**To do**
Each line below from the one containing "rewrite Hq. cbn" through the one containing "Lemma single_block v" should be output exactly as it stands, and no other line should appear.
Source records section start
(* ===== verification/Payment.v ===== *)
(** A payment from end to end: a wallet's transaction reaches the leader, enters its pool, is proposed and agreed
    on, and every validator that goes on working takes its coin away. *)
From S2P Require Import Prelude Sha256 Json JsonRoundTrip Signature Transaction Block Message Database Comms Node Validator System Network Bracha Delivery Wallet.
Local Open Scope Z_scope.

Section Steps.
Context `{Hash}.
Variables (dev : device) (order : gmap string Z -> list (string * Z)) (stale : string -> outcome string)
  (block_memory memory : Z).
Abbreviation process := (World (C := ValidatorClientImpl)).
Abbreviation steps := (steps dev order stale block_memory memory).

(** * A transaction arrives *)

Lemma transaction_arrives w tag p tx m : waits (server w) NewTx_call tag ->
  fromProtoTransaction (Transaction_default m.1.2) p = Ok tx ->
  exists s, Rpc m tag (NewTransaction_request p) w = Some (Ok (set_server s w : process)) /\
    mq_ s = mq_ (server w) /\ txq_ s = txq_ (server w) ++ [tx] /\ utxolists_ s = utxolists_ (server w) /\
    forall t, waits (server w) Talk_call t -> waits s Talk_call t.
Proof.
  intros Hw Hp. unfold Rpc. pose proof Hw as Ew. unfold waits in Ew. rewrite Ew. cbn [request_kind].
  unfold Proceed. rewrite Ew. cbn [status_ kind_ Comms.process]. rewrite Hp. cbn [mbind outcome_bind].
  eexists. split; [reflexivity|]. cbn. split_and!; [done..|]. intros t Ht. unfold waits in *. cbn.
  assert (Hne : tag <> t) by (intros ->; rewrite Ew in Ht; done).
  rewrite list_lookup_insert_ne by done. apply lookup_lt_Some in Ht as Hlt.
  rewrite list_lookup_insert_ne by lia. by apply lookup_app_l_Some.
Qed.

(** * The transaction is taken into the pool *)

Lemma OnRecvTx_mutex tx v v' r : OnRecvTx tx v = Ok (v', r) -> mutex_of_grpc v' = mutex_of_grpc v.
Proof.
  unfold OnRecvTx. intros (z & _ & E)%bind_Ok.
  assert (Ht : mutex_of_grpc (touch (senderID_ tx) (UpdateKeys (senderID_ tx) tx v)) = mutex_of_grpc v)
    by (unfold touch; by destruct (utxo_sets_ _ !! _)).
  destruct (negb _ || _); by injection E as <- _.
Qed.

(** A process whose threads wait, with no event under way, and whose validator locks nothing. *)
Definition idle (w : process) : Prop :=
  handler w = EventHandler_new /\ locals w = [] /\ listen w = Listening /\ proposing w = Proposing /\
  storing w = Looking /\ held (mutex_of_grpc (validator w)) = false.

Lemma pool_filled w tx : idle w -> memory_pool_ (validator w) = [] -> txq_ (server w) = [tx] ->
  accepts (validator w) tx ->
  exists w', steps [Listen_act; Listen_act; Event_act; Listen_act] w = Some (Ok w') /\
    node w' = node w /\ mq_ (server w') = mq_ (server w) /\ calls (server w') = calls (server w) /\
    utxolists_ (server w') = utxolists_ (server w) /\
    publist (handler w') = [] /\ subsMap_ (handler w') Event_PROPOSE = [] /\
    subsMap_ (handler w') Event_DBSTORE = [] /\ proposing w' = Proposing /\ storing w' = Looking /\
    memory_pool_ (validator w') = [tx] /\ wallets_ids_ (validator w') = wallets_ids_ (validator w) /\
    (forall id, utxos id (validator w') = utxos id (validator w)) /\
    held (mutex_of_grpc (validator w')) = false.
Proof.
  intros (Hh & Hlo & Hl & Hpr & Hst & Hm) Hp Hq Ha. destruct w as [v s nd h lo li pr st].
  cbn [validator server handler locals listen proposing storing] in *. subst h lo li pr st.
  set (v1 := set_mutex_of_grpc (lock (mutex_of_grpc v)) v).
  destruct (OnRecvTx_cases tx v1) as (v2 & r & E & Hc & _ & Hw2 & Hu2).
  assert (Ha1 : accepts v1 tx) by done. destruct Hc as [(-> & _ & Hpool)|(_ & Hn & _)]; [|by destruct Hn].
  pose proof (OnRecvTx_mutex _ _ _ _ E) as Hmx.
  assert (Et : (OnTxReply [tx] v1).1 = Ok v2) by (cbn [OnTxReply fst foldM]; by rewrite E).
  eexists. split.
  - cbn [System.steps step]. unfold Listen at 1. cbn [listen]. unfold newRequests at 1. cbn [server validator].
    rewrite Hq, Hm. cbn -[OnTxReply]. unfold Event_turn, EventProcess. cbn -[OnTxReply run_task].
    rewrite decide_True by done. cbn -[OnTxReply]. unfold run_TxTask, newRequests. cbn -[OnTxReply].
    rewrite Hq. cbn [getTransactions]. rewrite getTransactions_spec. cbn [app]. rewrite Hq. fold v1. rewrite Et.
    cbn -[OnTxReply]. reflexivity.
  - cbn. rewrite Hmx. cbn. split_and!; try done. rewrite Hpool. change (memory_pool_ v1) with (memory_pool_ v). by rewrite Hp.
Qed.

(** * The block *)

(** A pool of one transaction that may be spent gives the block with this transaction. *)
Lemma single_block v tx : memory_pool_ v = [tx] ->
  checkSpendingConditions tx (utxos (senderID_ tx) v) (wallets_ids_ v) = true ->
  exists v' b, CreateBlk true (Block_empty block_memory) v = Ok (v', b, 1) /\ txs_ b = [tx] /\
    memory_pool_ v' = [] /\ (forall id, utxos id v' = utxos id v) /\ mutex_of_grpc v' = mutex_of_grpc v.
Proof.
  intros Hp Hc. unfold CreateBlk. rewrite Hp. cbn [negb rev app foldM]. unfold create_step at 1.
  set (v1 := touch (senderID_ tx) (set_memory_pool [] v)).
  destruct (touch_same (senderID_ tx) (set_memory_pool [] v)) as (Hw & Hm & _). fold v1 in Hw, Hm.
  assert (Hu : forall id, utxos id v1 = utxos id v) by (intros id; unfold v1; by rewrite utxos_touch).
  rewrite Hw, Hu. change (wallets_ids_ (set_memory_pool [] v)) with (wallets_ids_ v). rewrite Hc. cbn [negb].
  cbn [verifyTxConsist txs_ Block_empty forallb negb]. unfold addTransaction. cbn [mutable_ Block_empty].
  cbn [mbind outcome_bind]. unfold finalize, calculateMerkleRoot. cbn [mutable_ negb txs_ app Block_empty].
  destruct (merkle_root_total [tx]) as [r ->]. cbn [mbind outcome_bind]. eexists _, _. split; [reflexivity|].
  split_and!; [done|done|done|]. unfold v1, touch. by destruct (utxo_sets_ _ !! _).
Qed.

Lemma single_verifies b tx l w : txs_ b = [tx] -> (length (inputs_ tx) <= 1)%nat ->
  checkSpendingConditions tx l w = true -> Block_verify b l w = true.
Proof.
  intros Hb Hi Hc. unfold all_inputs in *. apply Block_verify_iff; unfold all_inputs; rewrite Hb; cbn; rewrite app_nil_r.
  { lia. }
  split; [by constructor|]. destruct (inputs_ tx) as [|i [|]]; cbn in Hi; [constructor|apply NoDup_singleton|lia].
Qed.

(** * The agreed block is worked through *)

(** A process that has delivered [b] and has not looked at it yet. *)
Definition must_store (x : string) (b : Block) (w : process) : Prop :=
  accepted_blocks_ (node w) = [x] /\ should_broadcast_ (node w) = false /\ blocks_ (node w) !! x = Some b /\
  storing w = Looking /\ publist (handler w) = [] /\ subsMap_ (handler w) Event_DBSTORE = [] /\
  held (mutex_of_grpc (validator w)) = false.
Source records section end
**Output**
    rewrite Hq. cbn [getTransactions]. rewrite getTransactions_spec. cbn [app]. rewrite Hq. fold v1. rewrite Et.
    cbn -[OnTxReply]. reflexivity.
  - cbn. rewrite Hmx. cbn. split_and!; try done. rewrite Hpool. change (memory_pool_ v1) with (memory_pool_ v). by rewrite Hp.
Qed.

(** * The block *)

(** A pool of one transaction that may be spent gives the block with this transaction. *)
Lemma single_block v tx : memory_pool_ v = [tx] ->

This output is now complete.